Cuts in social programs, hard economic times and the development of psychotropic medicines, which have allowed large numbers of disturbed persons to leave mental institutions, have contributed to a dramatic increase in persons jailed for non-serious crimes.

"Many of the people in jail today are there because we, as a society, have found no other place for them," said Judith Johnson, director of the National Coalition for Jail Reform, which represents 31 organizations, including the American Bar Association and National League of Cities.

Local jails are being used to house a "potpourri of juveniles, drunks, the retarded and the mentally ill" as well as people "who indeed should be locked up," added Anthony P. Travisono, director of the American Correctional Association.

Johnson, Travisono and other witnesses told the Advisory Commission on Intergovernmental Relations that conditions in jails are at a "crisis" level, largely because of overcrowding.

For more than a decade, the number of prisoners held in the nation's 3,493 jails did not increase, but since 1978 the jail population has increased 33 percent to 7 million persons per year.

One reason for the increase is tougher sentencing by judges.

Another is the "dumping" of state prisoners into local jails, according to Aldine Moser of the National Sheriffs' Association. In 1981, 8,576 state prisoners were moved from state prisons to local jails because the state institutions had exceeded their capacity.

While the number of juveniles in jail has dropped, at least 300,000 persons under age 18 are still being held in local jails each year, the panel was told.

The suicide rate for juveniles in jail is nine times higher than the rate in juvenile centers, Johnson said. Few local jails are designed or have enough room to segregate adults from juveniles or keep hardened criminals away from persons awaiting trial, other witnesses said.

Johnson said she was "most outraged" about the number of mentally disturbed persons in jail.
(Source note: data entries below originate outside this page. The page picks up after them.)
(* ===== verification/HandleTable.v ===== *)
(** * The handle table of a process

    [Kernel::HandleTable] ([src/src/core/hle/kernel/handle_table.cpp] and
    [handle_table.h]): the operations, the free list they thread through the
    [generations] array, and their refinement of a finite map from handles
    to objects. *)

From S2P Require Import Prelude KernelObject.
From stdpp Require Import base list gmap.
Open Scope Z_scope.
Open Scope c_scope.

Module HandleTable.

Definition GetSlot (handle : Z) : Z := to_u16 (handle >> 15).
Definition GetGeneration (handle : Z) : Z := to_u16 (handle .& 0x7FFF).

Definition InvalidHandle : Z := 0.
Definition CurrentThread : Z := 0xFFFF8000.
Definition CurrentProcess : Z := 0xFFFF8001.
Definition MAX_COUNT : Z := 1024.

Record HandleTable := {
  objects : list (option Object);
  generations : list Z;
  table_size : Z;
  next_generation : Z;
  next_free_slot : Z;
}.

(** [objects[slot]]. *)
Definition object_at (t : HandleTable) (slot : Z) : option Object := nth (Z.to_nat slot) (objects t) None.

(** The loop of [Clear]: [n] iterations from [i]. *)
Fixpoint clear_loop (n : nat) (i : Z) (os : list (option Object)) (gs : list Z)
    : list (option Object) * list Z :=
  match n with
  | O => (os, gs)
  | S n => clear_loop n (i + 1) (<[Z.to_nat i := None]> os) (upd gs i (to_u16 (i + 1)))
  end.

Definition Clear (t : HandleTable) : HandleTable :=
  let '(os, gs) := clear_loop (Z.to_nat (table_size t)) 0 (objects t) (generations t) in
  {| objects := os; generations := gs; table_size := table_size t;
     next_generation := next_generation t; next_free_slot := 0 |}.

(** The constructor; [garbage] is what the storage of [generations], which
    has no initialiser, holds. *)
Definition HandleTable_new (garbage : list Z) : HandleTable :=
  Clear {| objects := replicate (Z.to_nat MAX_COUNT) None; generations := garbage;
           table_size := to_u16 MAX_COUNT; next_generation := 1; next_free_slot := 0 |}.

Definition SetSize (t : HandleTable) (handle_table_size : Z) : HandleTable * Z :=
  if MAX_COUNT <? to_u32 handle_table_size then (t, ERR_OUT_OF_MEMORY)
  else
    ((if 0 <? handle_table_size then
        {| objects := objects t; generations := generations t; table_size := to_u16 handle_table_size;
           next_generation := next_generation t; next_free_slot := next_free_slot t |}
      else t), RESULT_SUCCESS).

Definition Create (t : HandleTable) (obj : option Object) : HandleTable * ResultVal Z :=
  let slot := next_free_slot t in
  if table_size t <=? slot then (t, Error ERR_HANDLE_TABLE_FULL)
  else
    let free := (generations t).[slot] in
    let generation := next_generation t in
    let next := to_u16 (generation + 1) in
    let next := if 1 << 15 <=? next then 1 else next in
    ({| objects := <[Z.to_nat slot := obj]> (objects t);
        generations := upd (generations t) slot generation;
        table_size := table_size t; next_generation := next; next_free_slot := free |},
     MakeResult (to_u32 (generation .| (slot << 15)))).

Definition IsValid (t : HandleTable) (handle : Z) : bool :=
  let slot := GetSlot handle in
  let generation := GetGeneration handle in
  (slot <? table_size t)
  && (match object_at t slot with Some _ => true | None => false end)
  && ((generations t).[slot] =? generation).

Definition Close (t : HandleTable) (handle : Z) : HandleTable * Z :=
  if negb (IsValid t handle) then (t, ERR_INVALID_HANDLE)
  else
    let slot := GetSlot handle in
    ({| objects := <[Z.to_nat slot := None]> (objects t);
        generations := upd (generations t) slot (next_free_slot t);
        table_size := table_size t; next_generation := next_generation t; next_free_slot := slot |},
     RESULT_SUCCESS).

Section Kernel.
(** What [kernel.CurrentScheduler().GetCurrentThread()] and
    [kernel.CurrentProcess()] return. *)
Context (current_thread current_process : option Object).

Definition GetGeneric (t : HandleTable) (handle : Z) : option Object :=
  if handle =? CurrentThread then current_thread
  else if handle =? CurrentProcess then current_process
  else if negb (IsValid t handle) then None
  else object_at t (GetSlot handle).

Definition Get (ty : HandleType) (t : HandleTable) (handle : Z) : option Object :=
  DynamicObjectCast ty (GetGeneric t handle).

Definition Duplicate (t : HandleTable) (handle : Z) : HandleTable * ResultVal Z :=
  match GetGeneric t handle with
  | None => (t, Error ERR_INVALID_HANDLE)
  | Some object => Create t (Some object)
  end.
End Kernel.

End HandleTable.
Import HandleTable.

(** ** The free list

    [chain gs i l e]: from slot [i], the links in [gs] run through the slots
    [l] and end at [e]. *)
Fixpoint chain (gs : list Z) (i : Z) (l : list Z) (e : Z) : Prop :=
  match l with
  | [] => i = e
  | s :: l => i = s /\ chain gs (gs.[s]) l e
  end.

Lemma chain_upd gs i l e s v :
  0 <= s -> (Z.to_nat s < length gs)%nat -> Forall (fun x => 0 <= x) l -> s ∉ l ->
  chain gs i l e -> chain (upd gs s v) i l e.
Proof.
  intros Hs Hl. revert i. induction l as [|x l IH]; intros i Hp Hn; [done|].
  apply Forall_cons in Hp as [Hx Hp]. apply not_elem_of_cons in Hn as [Hne Hn].
  intros [-> Hc]. split; [done|]. rewrite rd_upd by done.
  destruct (Z.eqb_spec s x); [done|]. auto.
Qed.

(** The well-formedness of a table with free slots [fl]: the links that
    start at [next_free_slot] visit exactly the empty slots below
    [table_size], once each, and leave the table; the slots in use carry a
    15-bit generation that is not zero. *)
Record wf_list (t : HandleTable) (fl : list Z) (e : Z) : Prop := {
  wf_objects : length (objects t) = Z.to_nat MAX_COUNT;
  wf_generations : length (generations t) = Z.to_nat MAX_COUNT;
  wf_size : 0 < table_size t <= MAX_COUNT;
  wf_next : 1 <= next_generation t < 2 ^ 15;
  wf_end : table_size t <= e <= MAX_COUNT;
  wf_chain : chain (generations t) (next_free_slot t) fl e;
  wf_nodup : NoDup fl;
  wf_free i : i ∈ fl <-> 0 <= i < table_size t /\ object_at t i = None;
  wf_used i o : 0 <= i < table_size t -> object_at t i = Some o -> 1 <= (generations t).[i] < 2 ^ 15;
}.
Definition wf (t : HandleTable) : Prop := exists fl e, wf_list t fl e.

Lemma object_at_insert t i j v gs n f ts :
  0 <= i -> 0 <= j -> (Z.to_nat i < length (objects t))%nat ->
  object_at {| objects := <[Z.to_nat i := v]> (objects t); generations := gs; table_size := ts;
               next_generation := n; next_free_slot := f |} j
  = if i =? j then v else object_at t j.
Proof.
  intros Hi Hj Hl. unfold object_at. cbn [objects]. rewrite !nth_lookup.
  destruct (Z.eqb_spec i j) as [->|Hne].
  - by rewrite list_lookup_insert_eq.
  - by rewrite list_lookup_insert_ne by lia.
Qed.

Lemma wf_slot t fl e i : wf_list t fl e -> 0 <= i < table_size t -> (Z.to_nat i < Z.to_nat MAX_COUNT)%nat.
Proof. intros H Hi. pose proof (wf_size _ _ _ H). lia. Qed.

Lemma wf_fl_nonneg t fl e : wf_list t fl e -> Forall (fun x => 0 <= x) fl.
Proof. intros H. apply Forall_forall. intros x Hx. apply (wf_free _ _ _ H) in Hx. lia. Qed.

(** *** Create *)

Definition next_gen (g : Z) : Z := if g + 1 =? 2 ^ 15 then 1 else g + 1.

Lemma next_gen_range g : 1 <= g < 2 ^ 15 -> 1 <= next_gen g < 2 ^ 15.
Proof. intros H. unfold next_gen. destruct (Z.eqb_spec (g + 1) (2 ^ 15)); lia. Qed.

(** The two outcomes of [Create] on a well-formed table. *)
Lemma Create_full t e o : wf_list t [] e -> Create t o = (t, Error ERR_HANDLE_TABLE_FULL).
Proof.
  intros H. unfold Create. pose proof (wf_chain _ _ _ H) as Hc. pose proof (wf_end _ _ _ H). cbn in Hc.
  rewrite Hc. destruct (Z.leb_spec (table_size t) e); [done|lia].
Qed.

Definition created (t : HandleTable) (s : Z) (o : option Object) : HandleTable :=
  {| objects := <[Z.to_nat s := o]> (objects t); generations := upd (generations t) s (next_generation t);
     table_size := table_size t; next_generation := next_gen (next_generation t);
     next_free_slot := (generations t).[s] |}.

Lemma Create_free t s fl e o :
  wf_list t (s :: fl) e ->
  Create t o = (created t s o, MakeResult (next_generation t + s * 2 ^ 15)).
Proof.
  intros H. destruct (wf_chain _ _ _ H) as [Hs _]. pose proof (wf_next _ _ _ H) as Hn.
  destruct (proj1 (wf_free _ _ _ H s)) as [Hr _]; [set_solver|]. pose proof (wf_size _ _ _ H) as Hz.
  unfold MAX_COUNT in Hz. unfold Create. rewrite Hs.
  destruct (Z.leb_spec (table_size t) s); [lia|].
  rewrite lor_shiftl_add, to_u32_id by (unfold is_u32; lia).
  rewrite to_u16_id by (unfold is_u16; lia). unfold created, next_gen.
  change (1 << 15) with (2 ^ 15). do 2 f_equal.
  destruct (Z.leb_spec (2 ^ 15) (next_generation t + 1)), (Z.eqb_spec (next_generation t + 1) (2 ^ 15)); lia.
Qed.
Moving mentally ill persons out of institutions during the 1970s may have been a good idea, but in many cases "the money has not followed the people," she said.

"For many, one kind of institution--the mental hospital--has been replaced by another institution--the jail," Johnson said. More than 600,000 mentally ill and retarded persons were held in jails last year, she said.

The witnesses also said jails are reporting increases in arrests of homeless and jobless men who have nowhere else to go.